Data |
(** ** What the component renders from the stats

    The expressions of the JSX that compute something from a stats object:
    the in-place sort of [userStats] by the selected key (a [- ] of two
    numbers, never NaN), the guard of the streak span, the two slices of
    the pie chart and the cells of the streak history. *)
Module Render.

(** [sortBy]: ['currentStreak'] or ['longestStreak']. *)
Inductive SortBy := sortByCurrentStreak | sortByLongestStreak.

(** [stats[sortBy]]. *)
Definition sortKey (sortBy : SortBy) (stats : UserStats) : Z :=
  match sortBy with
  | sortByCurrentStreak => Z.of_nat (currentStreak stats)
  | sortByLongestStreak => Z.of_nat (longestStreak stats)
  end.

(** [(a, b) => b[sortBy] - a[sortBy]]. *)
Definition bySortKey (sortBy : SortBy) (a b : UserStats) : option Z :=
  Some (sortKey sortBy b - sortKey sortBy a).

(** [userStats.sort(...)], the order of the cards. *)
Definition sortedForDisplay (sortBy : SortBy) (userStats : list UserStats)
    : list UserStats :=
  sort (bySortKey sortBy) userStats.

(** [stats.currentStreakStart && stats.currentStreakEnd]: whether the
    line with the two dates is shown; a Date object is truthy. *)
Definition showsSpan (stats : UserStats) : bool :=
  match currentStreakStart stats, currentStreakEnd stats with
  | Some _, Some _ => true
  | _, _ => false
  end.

What to produce |
For this listing, copy out every line that includes the word "sortByLongestStreak".

Result |
Inductive SortBy := sortByCurrentStreak | sortByLongestStreak.
  | sortByLongestStreak => Z.of_nat (longestStreak stats)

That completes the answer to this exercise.